The encounter with Yosemite that Villano celebrates is not the encounter that Muir invites us to. That would be more like something from the previous posting: the Romantic vision and the Chinese Taoist; or, to put it more simply, it is a call to a contemplative vision. And a sense of communion.
Secondly, there appeared in the Washington Post a story about a British farmer that really intrigued me. The title was:
“He is Britain’s famous shepherd-author-influencer. He wants to transform farming to save the planet.”
Here is the link to the whole story:
The story is about James Rebanks, Oxford grad, a very smart guy who inherited a 600-year-old family farm and has become a “rock-star” farmer in England. Here’s how the story starts:
“Britain’s rock-star shepherd and best-selling author, James Rebanks, is out at the family farm, giving the tour, waxing rhapsodic about his manure. The glory of it — of the crumbly, muffin-top consistency of a well-made plop from a grass-fed cow.
‘Has anyone in your life ever truly explained grasses to you?’ he asks. And we think, not really.
It’s not just ruminant digestion. Don’t get the man started on soil health. Rebanks is a soil geek, with the zeal of the convert. We’re soon on our knees, grubbing in the dirt. Sniffing. He’s distracted by a red-tailed bumblebee, then by the surround-sound of birdsong. ‘I don’t trust a quiet farm,’ he says. ‘It should be noisy with life.’
This is a man with a very different vision of what farming should be like. He doesn’t believe it is healthy for us or the planet to have these giant industrial farms. He has created something different on his little patch of land. In his words:
“The shepherd riffs on the circle of life, the frenzy of lambing season, the deliciousness of grilled mutton and the wisdom of sheepdogs — speckled with rants against the alleged ruinous stupidity of industrial farming ‘where the field has become the factory floor.’”

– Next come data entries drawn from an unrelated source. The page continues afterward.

(** Two neighbours on the list become one. *)
Lemma inv_coalesce X S F A s M1 x n c k M2 :
  inv X S F A s → slist (nx s) (free_mblock_list s) (desc <$> (M1 ++ x :: c :: M2)) END →
  StronglySorted Z.lt (M1 ++ x :: c :: M2) → (∀ b, b ∈ M1 ++ x :: c :: M2 ↔ in_megas S F b) →
  S !! x = Some n → 252 <= n → S !! c = Some k → 252 <= k → c = x + n + 4 → x ∈ F → c ∈ F →
  inv (if decide (c ∈ X) then X ∖ {[c]} ∪ {[x]} else X ∖ {[x]}) (joined S x c (n + 4 + k)) (F ∖ {[c]}) A
    (wr junk (wr junk s (desc x) (set_blocks (n + 4 + k))) (desc x) (set_link (link (rd s (desc c))))).
Proof.
  intros Hi Hs Hsort HM Hx Hn Hc Hk Ec HxF HcF. pose proof (iv_layout Hi) as Hl.
  assert (x ≠ c) as Hxc by (destruct (ly_pos _ Hl _ _ Hx); lia).
  destruct (layout_join_mega S x n k Hl Hx ltac:(by rewrite <- Ec) Hn Hk) as [Hl' Ht]. rewrite <- Ec in Hl', Ht.
  assert (n + 4 + k < 2 ^ 32) as Hmax.
  { assert (joined S x c (n + 4 + k) !! x = Some (n + 4 + k)) as Hx' by (apply joined_lookup; [done|by left]).
    destruct (layout_mega_size _ _ _ Hl' Hx'); lia. }
  set (s' := wr junk _ _ _).
  assert (∀ q, q ≠ desc x → rd s' q = rd s q) as Hrd by (intros; unfold s'; by rewrite !rd_wr_ne).
  assert (rd s' (desc x) = set_link (link (rd s (desc c))) (set_blocks (n + 4 + k) (rd s (desc x)))) as Ex.
  { unfold s'. by rewrite !rd_wr_eq. }
  assert (∀ q, start (rd s' q) = start (rd s q)) as Hst.
  { intros q. destruct (decide (q = desc x)) as [->|]; [by rewrite Ex|by rewrite Hrd]. }
  assert (dom (bds s) ⊆ dom (bds s')) as Hdom by (etransitivity; apply dom_wr).
  assert ((x ∉ A) ∧ (c ∉ A)) as [HxA HcA] by (pose proof (iv_FA Hi); set_solver).
  assert (NoDup (M1 ++ x :: c :: M2)) as Hnd by by apply sorted_NoDup.
  assert (∀ b m, joined S x c (n + 4 + k) !! b = Some m → 252 <= m → ∃ m0, S !! b = Some m0 ∧ 252 <= m0 ∧ (b ≠ x → m0 = m)) as Hold.
  { intros b m Hb Hm. apply joined_lookup in Hb as [[-> ->]|(? & ? & Hb)]; [|by exists m|done]. by exists n. }
  apply (inv_mega_step X _ S _ F _ A s s' (M1 ++ x :: M2)); [done|done| |apply Hi|done|..].
  - rewrite Ht. apply (iv_total Hi).
  - intros b m Hm. rewrite joined_lookup by done. split.
    + intros [[-> ->]|(_ & _ & ?)]; [lia|done].
    + intros Hb. right. split_and!; [| |done]; intros ->; [assert (m = n)|assert (m = k)]; try congruence; lia.
  - intros b HbA. unfold joined. rewrite lookup_insert_ne, lookup_delete_ne; [done| |]; intros <-; done.
  - intros b m q Hb Hor Hq. apply Hrd. intros ->.
    assert (b = x) as -> by (by eapply (own_disjoint S); [done|exact Hb|exact Hx|done|apply own_head; lia]).
    destruct Hor; [assert (m = n) by congruence; lia|done].
  - done.
  - done.
  - intros b m Hb Hm. rewrite elem_of_difference, not_elem_of_singleton. split; [tauto|]. intros ?. split; [done|].
    intros ->. assert (m = k) by congruence. lia.
  - intros b [HbF Hbc]%elem_of_difference. rewrite not_elem_of_singleton in Hbc. apply (iv_F Hi) in HbF.
    apply elem_of_dom in HbF as [m Hm]. apply elem_of_dom. destruct (decide (b = x)) as [->|].
    + exists (n + 4 + k). apply joined_lookup; [done|by left].
    + exists m. apply joined_lookup; [done|by right].
  - pose proof (iv_FA Hi). set_solver.
  - intros b m Hb Hm. destruct (Hold b m Hb Hm) as (m0 & Hb0 & Hm0 & _). pose proof (iv_grp Hi _ _ Hb0) as G.
    intros i Hi'. rewrite Hst. destruct (G i) as [? ?]; [lia|]. split; [done|by apply Hdom].
  - intros b m y Hb Hm Hy. apply joined_lookup in Hb as [[-> ->]|(_ & _ & Hb)]; [|by eapply (iv_mapped Hi)|done].
    destruct (layout_mega_size _ _ _ Hl Hx Hn) as (Hms & _ & Hx256). destruct (mega_mblocks_val n Hms) as [En _].
    destruct (decide (y < 1048576 * ((x + n + 255) / 256))).
    + apply (iv_mapped Hi x n y Hx). lia.
    + apply (iv_mapped Hi c k y Hc). clear -Ec En Hx256 Hy n0. zlia.
  - intros b m [HbF Hbc]%elem_of_difference Hb Hm. destruct (decide (b = x)) as [->|Hbx].
    + apply joined_lookup in Hb as [[_ ->]|[? _]]; [|done|done]. rewrite Ex. cbn.
      destruct (iv_free Hi x n HxF Hx) as (_ & -> & _). split; [|done]. apply wrapU_small. lia.
    + apply joined_lookup in Hb as [[? _]|(_ & _ & Hb)]; [done| |done]. rewrite Hrd by (intros E%desc_inj; done).
      by destruct (iv_free Hi b m HbF Hb) as (? & ? & _).
  - rewrite fmap_app, !fmap_cons in Hs. apply slist_app in Hs as (hd & Hs1 & Hhd & Hxe & nxt & Hnx & Hs2).
    rewrite fmap_app, fmap_cons. apply slist_app. exists hd.
    assert (∀ b, b ∈ M1 ++ M2 → nx s' (desc b) = nx s (desc b)) as Hnx'.
    { intros b Hb. unfold BlockMem.nx. rewrite Hrd; [done|]. intros ->%desc_inj.
      apply NoDup_app in Hnd as (_ & H12 & [Hx2 _]%NoDup_cons). apply elem_of_app in Hb as [Hb|Hb].
      - apply (H12 x Hb). by left.
      - apply Hx2. by right. }
    split; [|split; [done|split; [done|]]].
    + eapply slist_ext; [|done]. intros y (b & -> & Hb)%list_elem_of_fmap. apply Hnx', elem_of_app. by left.
    + destruct Hs2 as (-> & Hce & nxt' & Hnc & Hs2). exists nxt'. split.
      * unfold BlockMem.nx. rewrite Ex. cbn. done.
      * eapply slist_ext; [|done]. intros y (b & -> & Hb)%list_elem_of_fmap. apply Hnx', elem_of_app. by right.
  - apply StronglySorted_app in Hsort as (H12 & Hs1 & Hs2). apply StronglySorted_app. split_and!; [|done|].
    + intros y z Hy Hz. apply H12; [done|]. set_solver.
    + apply StronglySorted_inv in Hs2 as [Hs2 Hf]. apply StronglySorted_inv in Hs2 as [Hs2 _].
      constructor; [done|]. by apply Forall_cons in Hf as [_ ?].
  - intros b. assert (b ∈ M1 ++ x :: M2 ↔ b ∈ M1 ++ x :: c :: M2 ∧ b ≠ c) as ->.
    { apply NoDup_app in Hnd as (_ & H12 & [Hx2 [Hc2 _]%NoDup_cons]%NoDup_cons).
      assert (c ∉ M1) by (intros Hc1; apply (H12 c Hc1); right; by left). set_solver. }
    rewrite HM. unfold in_megas. rewrite elem_of_difference, not_elem_of_singleton. split.
    + intros [[HbF (m & Hb & Hm)] Hbc]. split; [done|]. destruct (decide (b = x)) as [->|].
      * exists (n + 4 + k). split; [apply joined_lookup; [done|by left]|lia].
      * exists m. split; [apply joined_lookup; [done|by right]|done].
    + intros [[HbF Hbc] (m & Hb & Hm)]. destruct (Hold b m Hb Hm) as (m0 & ? & ? & _). split; [|done]. split; [done|by exists m0].
  - intros b m m' HX HbF Hb Hm Hb' Hm'. rewrite elem_of_difference, not_elem_of_singleton. intros [HbF' Hbc'].
    apply elem_of_difference in HbF as [HbF Hbc]. rewrite not_elem_of_singleton in Hbc.
    assert (b + m + 4 ≠ x → S !! (b + m + 4) = Some m') as Hb'x.
    { intros Hne. apply joined_lookup in Hb' as [[? _]|(_ & _ & ?)]; done. }
    destruct (decide (b = x)) as [->|Hbx].
    + apply joined_lookup in Hb as [[_ ->]|[? _]]; [|done|done]. case_decide as HcX.
      { exfalso. apply HX, elem_of_union. right. by apply elem_of_singleton. }
      replace (x + (n + 4 + k) + 4) with (c + k + 4) in * by lia.
      apply (iv_coal_mega Hi c k m'); [done|done|done|done| |done|done].
      apply Hb'x. destruct (ly_pos _ Hl _ _ Hx). lia.
    + apply joined_lookup in Hb as [[? _]|(_ & _ & Hb)]; [done| |done].
      assert (b ∉ X) as HbX.
      { intros HbX. apply HX. case_decide; [apply elem_of_union; left|]; apply elem_of_difference;
          (split; [done|]); by rewrite not_elem_of_singleton. }
      destruct (decide (b + m + 4 = x)) as [E|Hne].
      * rewrite E in *. apply (iv_coal_mega Hi b m n); [done..|by rewrite E|done|by rewrite E].
      * by apply (iv_coal_mega Hi b m m' HbX HbF Hb Hm (Hb'x Hne) Hm').
Qed.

He is not into the Amish/fundamentalist thing of being anti-technology or science; in fact he uses it but quite wisely. The root of his farming, the foundation of his kind of farming is a wholly different vision of nature and our relationship to it. The “other way” is not simply another choice; it is a kind of suicide on a planetary scale, social, natural, cultural, psychological, even spiritual suicide. He wrote a book about that. From the article:
“On one level, the book is about how cheap food culture, globalization and super-efficient, hyper-mechanized, highly productive modern farms (giant monocultures of beets, wheat, corn) are terrible for nature (insects, rivers, climate) and our health (obesity, diabetes) and our farmers (indebted, pesticide-dependent, stressed).”

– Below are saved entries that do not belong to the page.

(** ** Off the list *)
Lemma inv_unlink S F A s s' x n M1 M2 :
  inv S F A s → slist (nx s) (free_mblock_list s) (desc <$> (M1 ++ x :: M2)) END →
  StronglySorted Z.lt (M1 ++ x :: M2) → (∀ b, b ∈ M1 ++ x :: M2 ↔ in_megas S F b) → S !! x = Some n → 252 <= n →
  (∀ q, q ≠ prev_of M1 → rd s' q = rd s q) → (∀ q, core (rd s' q) = core (rd s q)) →
  dom (bds s) ⊆ dom (bds s') → free_list s' = free_list s → mbs s' = mbs s →
  slist (nx s') (free_mblock_list s') (desc <$> (M1 ++ M2)) END →
  inv S (F ∖ {[x]}) A s'.
Proof.
  intros Hi Hs Hsort HM Hx Hn Hrd Hcore Hdom Hfl Hmb Hs'. pose proof (iv_layout Hi) as Hl.
  assert (NoDup (M1 ++ x :: M2)) as Hnd by by apply sorted_NoDup.
  assert (∀ q, start (rd s' q) = start (rd s q) ∧ free (rd s' q) = free (rd s q) ∧ blocks (rd s' q) = blocks (rd s q)) as Hc.
  { intros q. by destruct (core_eq _ _ (Hcore q)) as (? & ? & ? & _). }
  apply (inv_mega_step junk ∅ ∅ S S F _ A s s' (M1 ++ M2)); [done|done|rewrite Hmb; apply Hi|rewrite Hmb; apply Hi|by rewrite Hmb|done|done| |done|done|..].
  - intros y m q Hy Hor Hq. apply Hrd. unfold prev_of. destruct (last M1) as [a|] eqn:E; cbn.
    + assert (in_megas S F a) as (HaF & k & Ha & Hk).
      { apply HM, elem_of_app. left. by apply last_Some_elem_of. }
      intros ->. assert (a = y) as ->.
      { eapply (own_disjoint S); [done|exact Ha|exact Hy|apply own_head; lia|done]. }
      destruct Hor; [assert (m = k) by congruence; lia|by apply (iv_FA Hi y)].
    + destruct Hq as (i & Hi' & ->). destruct (layout_pos _ _ _ Hl Hy) as [Hpos _]. unfold END.
      destruct (decide (i = 0)) as [->|]; [rewrite Z.add_0_r; lia|]. pose proof (desc_lt y (y + i)). lia.
  - intros y m Hy Hm. rewrite elem_of_difference, elem_of_singleton. split; [tauto|]. intros ?. split; [done|].
    intros ->. assert (m = n) by congruence. lia.
  - pose proof (iv_F Hi) as HF. clear -HF. set_solver.
  - pose proof (iv_FA Hi) as HFA. clear -HFA. set_solver.
  - intros y m Hy _ i Hi'. destruct (iv_grp Hi _ _ Hy i Hi') as [G1 G2].
    destruct (Hc (desc (y + i))) as (-> & _). split; [done|by apply Hdom].
  - intros y m z Hy _. rewrite Hmb. by apply (iv_mapped Hi).
  - intros y m [HyF _]%elem_of_difference Hy Hm. destruct (Hc (desc y)) as (_ & -> & ->).
    by destruct (iv_free Hi y m HyF Hy) as (? & ? & _).
  - done.
  - apply StronglySorted_app in Hsort as (H12 & Hs1 & Hs2). apply StronglySorted_app. split_and!; [|done|].
    + intros y z Hy Hz. apply H12; [done|by right].
    + by apply StronglySorted_inv in Hs2 as [? _].
  - intros b. apply NoDup_app in Hnd as (_ & H12 & [Hx2 _]%NoDup_cons).
    assert (x ∉ M1) as Hx1 by (intros Hx1; apply (H12 x Hx1); by left).
    specialize (HM b). unfold in_megas in *. rewrite elem_of_app, elem_of_cons in HM.
    rewrite elem_of_app, elem_of_difference, elem_of_singleton. split.
    + intros Hb. destruct (proj1 HM) as [? ?]; [tauto|]. split; [|done]. split; [done|]. intros ->. tauto.
    + intros [[HbF Hbx] Hb]. destruct (proj2 HM) as [?|[?|?]]; tauto.
  - intros b m k _ [HbF _]%elem_of_difference Hb Hm Hb' Hk [HF' _]%elem_of_difference.
    by apply (iv_coal_mega Hi b m k (not_elem_of_empty _) HbF Hb Hm Hb' Hk).
Qed.

(** ** The search *)
Definition best_ok S (n : Z) (M : list Z) (p : ptr) : Prop :=
  (p = END ∧ ∀ x k, x ∈ M → S !! x = Some k → k < n) ∨
  (∃ x k, p = desc x ∧ x ∈ M ∧ S !! x = Some k ∧ n < k ∧ ∀ y m, y ∈ M → S !! y = Some m → n < m → k <= m).

Lemma mega_scan_ok S F A s n M2 : ∀ M1 best hd fuel,
  inv S F A s → slist (nx s) (free_mblock_list s) (desc <$> (M1 ++ M2)) END → slist (nx s) hd (desc <$> M2) END →
  StronglySorted Z.lt (M1 ++ M2) → (∀ b, b ∈ M1 ++ M2 ↔ in_megas S F b) →
  (length M2 < fuel)%nat → 252 <= n → (∀ x, x ∈ M1 → S !! x ≠ Some n) → best_ok S n M1 best →
  wp (mega_scan junk fuel n best (prev_of M1) hd) (λ r s',
    match r with
    | inl p => ∃ x, p = desc x ∧ x ∈ F ∧ S !! x = Some n ∧ inv S (F ∖ {[x]}) (A ∪ {[x]}) s' ∧ keeps A S s S s' ∧
        blocks (rd s' p) = n
    | inr p => s' = s ∧ best_ok S n (M1 ++ M2) p ∧ ∀ x, x ∈ M1 ++ M2 → S !! x ≠ Some n
    end) s.
Proof.
  induction M2 as [|c M2 IH]; intros M1 best hd fuel Hi Hs Hs2 Hsort HM Hfuel Hn HM1 Hbest.
  { cbn in Hs2. subst hd. assert (s = s ∧ best_ok S n (M1 ++ []) best ∧ ∀ x, x ∈ M1 ++ [] → S !! x ≠ Some n) as Hfin by (by rewrite app_nil_r).
    destruct fuel; by apply wp_ret. }
  destruct fuel as [|fuel]; [cbn in Hfuel; lia|]. pose proof (iv_layout Hi) as Hl.
  destruct Hs2 as (-> & Hce & nxt & Hnc & Hs2). unfold BlockMem.nx in Hnc. injection Hnc as Hnc.
  assert (in_megas S F c) as (HcF & k & Hc & Hk) by (apply HM, elem_of_app; right; by left).
  destruct (iv_free Hi c k HcF Hc) as (Hbl & _ & _).
  assert (c ∉ A) as HcA by (intros ?; by apply (iv_FA Hi c)).
  cbn [mega_scan]. rewrite (proj2 (Z.eqb_neq _ _) Hce). wp_step. apply wp_ld; [done|]. rewrite Hbl, Hnc.
  destruct (k =? n) eqn:Ekn.
  - (* an exact fit *)
    apply Z.eqb_eq in Ekn as ->. wp_step.
    apply (wp_mono _ (λ _ s1, inv S (F ∖ {[c]}) A s1 ∧ keeps A S s S s1 ∧ rd s1 (desc c) = rd s (desc c))).
    + assert (NoDup (M1 ++ c :: M2)) as Hnd by by apply sorted_NoDup.
      apply NoDup_app in Hnd as (_ & H12 & [Hc2 _]%NoDup_cons).
      assert (c ∉ M1) as Hc1 by (intros Hc1; apply (H12 c Hc1); by left).
      destruct M1 as [|a M1 _] using rev_ind.
      * change (prev_of []) with END. change (negb (END =? END)) with false. cbv iota. wp_step. split_and!; [|by constructor|done].
        eapply (inv_unlink S F A s _ c n [] M2); try done.
      * unfold prev_of. rewrite last_snoc. change (default END (desc <$> Some a)) with (desc a).
        assert (in_megas S F a) as (HaF & m & Ha & Hm). { apply HM. apply elem_of_app; left. apply elem_of_app; right; by left. }
        assert (desc a ≠ END) as Hae by by eapply inv_pos.
        rewrite (proj2 (Z.eqb_neq _ _) Hae). cbn [negb]. apply wp_upd; [done|]. set (s1 := wr junk _ _ _).
        assert (a ≠ c) as Hac. { intros ->. apply Hc1. apply elem_of_app; right; by left. }
        split_and!; [| |by apply rd_wr_ne; intros ?%desc_inj].
        -- eapply (inv_unlink S F A s s1 c n (M1 ++ [a]) M2); try done.
           ++ intros q. unfold prev_of. rewrite last_snoc. cbn. intros Hq. by apply rd_wr_ne.
           ++ intros q. unfold s1. rewrite rd_wr. case_decide as E; [by rewrite E|done].
           ++ apply dom_wr.
           ++ change (free_mblock_list s1) with (free_mblock_list s).
              rewrite <- app_assoc in Hs |- *. cbn [app] in Hs |- *. rewrite fmap_app, !fmap_cons in Hs. rewrite fmap_app, fmap_cons.
              apply slist_app in Hs as (h & Hs1 & Hha & _ & nxta & Hna & Hsc). apply slist_app. exists h.
              rewrite <- app_assoc in Hsort. cbn [app] in Hsort. apply sorted_NoDup in Hsort.
              apply NoDup_app in Hsort as (_ & H12' & [Ha2 _]%NoDup_cons).
              assert (∀ b, b ≠ a → nx s1 (desc b) = nx s (desc b)) as Hext.
              { intros b Hba. unfold BlockMem.nx, s1. rewrite rd_wr_ne; [done|]. by intros ?%desc_inj. }
              split; [|split; [done|split; [done|]]].
              ** eapply slist_ext; [|done]. intros y (b & -> & Hb)%list_elem_of_fmap. apply Hext. intros ->.
                 apply (H12' a Hb). by left.
              ** exists nxt. split; [unfold BlockMem.nx, s1; by rewrite rd_wr_eq|].
                 eapply slist_ext; [|done]. intros y (b & -> & Hb)%list_elem_of_fmap. apply Hext. intros ->.
                 apply Ha2. by right.
        -- constructor; try done. intros a' m' q Ha' Hm' Hq. unfold s1. apply rd_wr_ne. intros ->.
           assert (a = a') as ->; [|by apply (iv_FA Hi a')].
           eapply (own_disjoint S); [done|exact Ha|exact Hm'|apply own_head; lia|done].
    + cbn beta. intros _ s1 (Hi1 & Hk1 & E1). wp_step.
      assert (c ∉ F ∖ {[c]} ∪ A) as Hlim by (clear -HcA; set_solver).
      eapply wp_mono; [eapply initGroup_ok; [done|exact Hc|done|by rewrite E1]|].
      cbn beta. intros _ s2 (Hi2 & Ht2 & _). apply wp_ret. exists c. split_and!; [done..| |].
      * eapply keeps_trans; [done|]. by eapply evolves_keeps, evolves_touched.
      * by apply (iv_alloc Hi2 c n); [apply elem_of_union; right; by apply elem_of_singleton|].
  - (* go on *)
    apply Z.eqb_neq in Ekn.
    assert (∀ b, best_ok S n (M1 ++ [c]) b → wp (mega_scan junk fuel n b (prev_of (M1 ++ [c])) nxt) (λ r s',
      match r with
      | inl p => ∃ x, p = desc x ∧ x ∈ F ∧ S !! x = Some n ∧ inv S (F ∖ {[x]}) (A ∪ {[x]}) s' ∧ keeps A S s S s' ∧
          blocks (rd s' p) = n
      | inr p => s' = s ∧ best_ok S n (M1 ++ c :: M2) p ∧ ∀ x, x ∈ M1 ++ c :: M2 → S !! x ≠ Some n
      end) s) as Hrec.
    { intros b Hb. replace (M1 ++ c :: M2) with ((M1 ++ [c]) ++ M2) in * by (by rewrite <- app_assoc).
      apply IH; try done; [cbn in Hfuel; lia|].
      intros x [Hx|Hx%list_elem_of_singleton]%elem_of_app; [by apply HM1|]. subst x. congruence. }
    assert (prev_of (M1 ++ [c]) = desc c) as Eprev by (unfold prev_of; by rewrite last_snoc). rewrite Eprev in Hrec.
    wp_step. apply (wp_mono _ (λ b s', s' = s ∧ best_ok S n (M1 ++ [c]) b)).
    2:{ cbn beta. intros b s' [-> Hb]. by apply Hrec. }
    assert (n < k → (∀ y m, y ∈ M1 → S !! y = Some m → n < m → k <= m) → best_ok S n (M1 ++ [c]) (desc c)) as Hnew.
    { intros Hlt Hmin. right. exists c, k. split_and!; [done|apply elem_of_app; right; by left|done|done|].
      intros y m [Hy|Hy%list_elem_of_singleton]%elem_of_app Hym Hm; [by eapply Hmin|]. subst y. assert (m = k) by congruence. lia. }
    destruct (n <? k) eqn:Elt.
    + apply Z.ltb_lt in Elt. destruct Hbest as [[-> Hno]|(x & m & -> & Hx & Hxm & Hnm & Hmin)].
      * change (END =? END) with true. cbv iota. apply wp_ret. split; [done|]. apply Hnew; [done|].
        intros y j Hy Hyj Hj. specialize (Hno y j Hy Hyj). lia.
      * assert (in_megas S F x) as (HxF & _) by (apply HM, elem_of_app; by left).
        destruct (layout_pos _ _ _ Hl Hxm) as [_ Hxe]. rewrite (proj2 (Z.eqb_neq _ _) Hxe). wp_step. apply wp_ld; [done|].
        destruct (iv_free Hi x m HxF Hxm) as (-> & _ & _). apply wp_ret. split; [done|].
        destruct (k <? m) eqn:Ekm.
        -- apply Z.ltb_lt in Ekm. apply Hnew; [done|]. intros y j Hy Hyj Hj. specialize (Hmin y j Hy Hyj Hj). lia.
        -- apply Z.ltb_ge in Ekm. right. exists x, m. split_and!; [done|apply elem_of_app; by left|done|done|].
           intros y j [Hy|Hy%list_elem_of_singleton]%elem_of_app Hyj Hj; [by eapply Hmin|]. subst y. assert (j = k) by congruence. lia.
    + apply Z.ltb_ge in Elt. apply wp_ret. split; [done|]. destruct Hbest as [[-> Hno]|(x & m & -> & Hx & Hxm & Hnm & Hmin)].
      * left. split; [done|]. intros y j [Hy|Hy%list_elem_of_singleton]%elem_of_app Hyj; [by eapply Hno|]. subst y. assert (j = k) by congruence. lia.
      * right. exists x, m. split_and!; [done|apply elem_of_app; by left|done|done|].
        intros y j [Hy|Hy%list_elem_of_singleton]%elem_of_app Hyj Hj; [by eapply Hmin|]. subst y. assert (j = k) by congruence. lia.
Qed.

The German philosopher, Heidegger, proposed that now technology “enframes” our vision of reality. We have become creatures who seem to be only able to see reality through the optic of technology. And this distorts not only our relationship to it but also our own self-understanding. Again, this is not being anti-science or a call to some silly “return” to a world that never existed in the first place. Rather, it is a proposal to see ourselves and our world in a different and deeper way.